The sergeant's order, prompted by the entrance of the two Justices of the
Peace, was the occasion of all present rising to attention, in customary
deference to police-court rules. One of the newcomers, dressed in the
neat blue-serge uniform of an inspector of the Force, was familiar to
Redmond as Inspector Kilbride, who had been recently transferred to L
Division from a northern district.
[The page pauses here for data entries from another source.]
(** * process_csv.py: the tabular pipeline of [file-processing/process_csv.py]

    A shallow embedding of [CSVProcessor] and [main].  The script keeps one
    pandas [DataFrame] in [self.df] and rebinds it stage by stage; every stage
    method returns a flag, writes to the logger, and may let an exception of
    the library escape.  The embedding therefore has three layers:

    - Python values: scalars, cells, [str.split], [str.strip];
    - the pandas operations the script calls (module [pd]), written after the
      library's documented behaviour and its position-based implementation;
    - the methods of [CSVProcessor] and [main], in a state/log/exception
      monad, line by line after the source. *)

From Stdlib Require Import ZArith QArith Qcanon String Ascii List Sorted Permutation.
From stdpp Require Import base tactics option list sorting numbers countable strings gmap.

Local Open Scope string_scope.
Local Open Scope Z_scope.
Local Open Scope list_scope.

(** ** Python values *)

(** A non-null cell value.  Python's [==], [<] and [hash] identify an [int],
    a [float] and a [bool] of the same numeric value ([1 == 1.0 == True]), so
    numbers are kept by their exact value; a character of a [str] is a code
    point below 256. *)
Inductive scalar : Type :=
  | Num (x : Qc)
  | Str (s : string).

(** A cell: [None] is the missing value (NaN / None), which [isnull] detects. *)
Abbreviation cell := (option scalar).

Definition int (z : Z) : scalar := Num (Q2Qc (inject_Z z)).

Global Instance scalar_eq_dec : EqDecision scalar.
Proof. solve_decision. Defined.

Global Instance scalar_countable : Countable scalar.
Proof.
  refine (inj_countable'
            (fun v => match v with Num x => inl x | Str s => inr s end)
            (fun u => match u with inl x => Num x | inr s => Str s end) _).
  intros []; reflexivity.
Defined.

(** Exceptions of Python and of the library that the script can meet. *)
Inductive exn : Type :=
  | KeyError
  | ValueError
  | TypeError
  | AttributeError
  | OSError
  | EvalError (msg : string)
  | SystemExit (code : Z).

Inductive result (A : Type) : Type :=
  | Return (a : A)
  | Raise (e : exn).
Arguments Return {A} a.
Arguments Raise {A} e.

(** [a < b] and [a <= b] of Python: defined between two numbers and between
    two strings (by code point), a [TypeError] otherwise. *)
Definition py_lt (a b : scalar) : result bool :=
  match a, b with
  | Num x, Num y => Return (bool_decide (x < y)%Qc)
  | Str s, Str t => Return (String.ltb s t)
  | _, _ => Raise TypeError
  end.

Definition py_le (a b : scalar) : result bool :=
  match a, b with
  | Num x, Num y => Return (bool_decide (x <= y)%Qc)
  | Str s, Str t => Return (String.leb s t)
  | _, _ => Raise TypeError
  end.

(** [str.isspace] on one character (code points below 256). *)
Definition isspace (c : ascii) : bool :=
  let n := N.to_nat (N_of_ascii c) in
  ((9 <=? n) && (n <=? 13) || (28 <=? n) && (n <=? 32)
   || (n =? 133) || (n =? 160))%nat.

Fixpoint lstrip_chars (l : list ascii) : list ascii :=
  match l with
  | [] => []
  | c :: l' => if isspace c then lstrip_chars l' else l
  end.

(** [s.strip()] *)
Definition strip (s : string) : string :=
  string_of_list_ascii
    (rev (lstrip_chars (rev (lstrip_chars (list_ascii_of_string s))))).

(** [s.split(sep)] for a one-character separator: empty fields are kept and
    the result is never empty. *)
Fixpoint split (sep : ascii) (s : string) : list string :=
  match s with
  | EmptyString => [EmptyString]
  | String c s' =>
      if Ascii.eqb c sep then EmptyString :: split sep s'
      else match split sep s' with
           | [] => [String c EmptyString]
           | h :: t => String c h :: t
           end
  end.

(** Truth value of an optional [str] argument: [None] and [''] are false. *)
Definition truthy (o : option string) : bool :=
  match o with
  | Some s => negb (String.eqb s "")
  | None => false
  end.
He had close-cropped gray hair and a
clipped, grizzled moustache. Though apparently nearing middle-age he
still possessed the slim, wiry, active figure of a man long inured to the
saddle.

The appearance of his judicial confrere fairly startled George. He was a
huge fellow, fully as tall and as heavy a man as Slavin, though not so
compactly-built or erect as the latter. Still, his wide, loosely-hung,
slightly bowed shoulders suggested vast strength, and his leisurely
though active movements indicated absolute muscular control. But it was
the strangely sombre, mask-like face which excited Redmond's interest
most. Beneath the broad, prominent brow of a thinker a pair of deep-set,
shadowy dark eyes peered forth, with the lifeless, unwinking stare of an
owl. Between them jutted a large, bony beak of a nose, with finely-cut
nostrils. The pitiless set of the powerful jaw was only partially
concealed by an enormous drooping moustache, the latter reddish in colour
and streaked with gray, like his thinning, carefully brushed hair. His
age was hard to determine. Somewhere around forty-five, George decided,
as he regarded with covert interest Ruthven Gully, Esq.,
gentleman-rancher and Justice of the Peace for the district.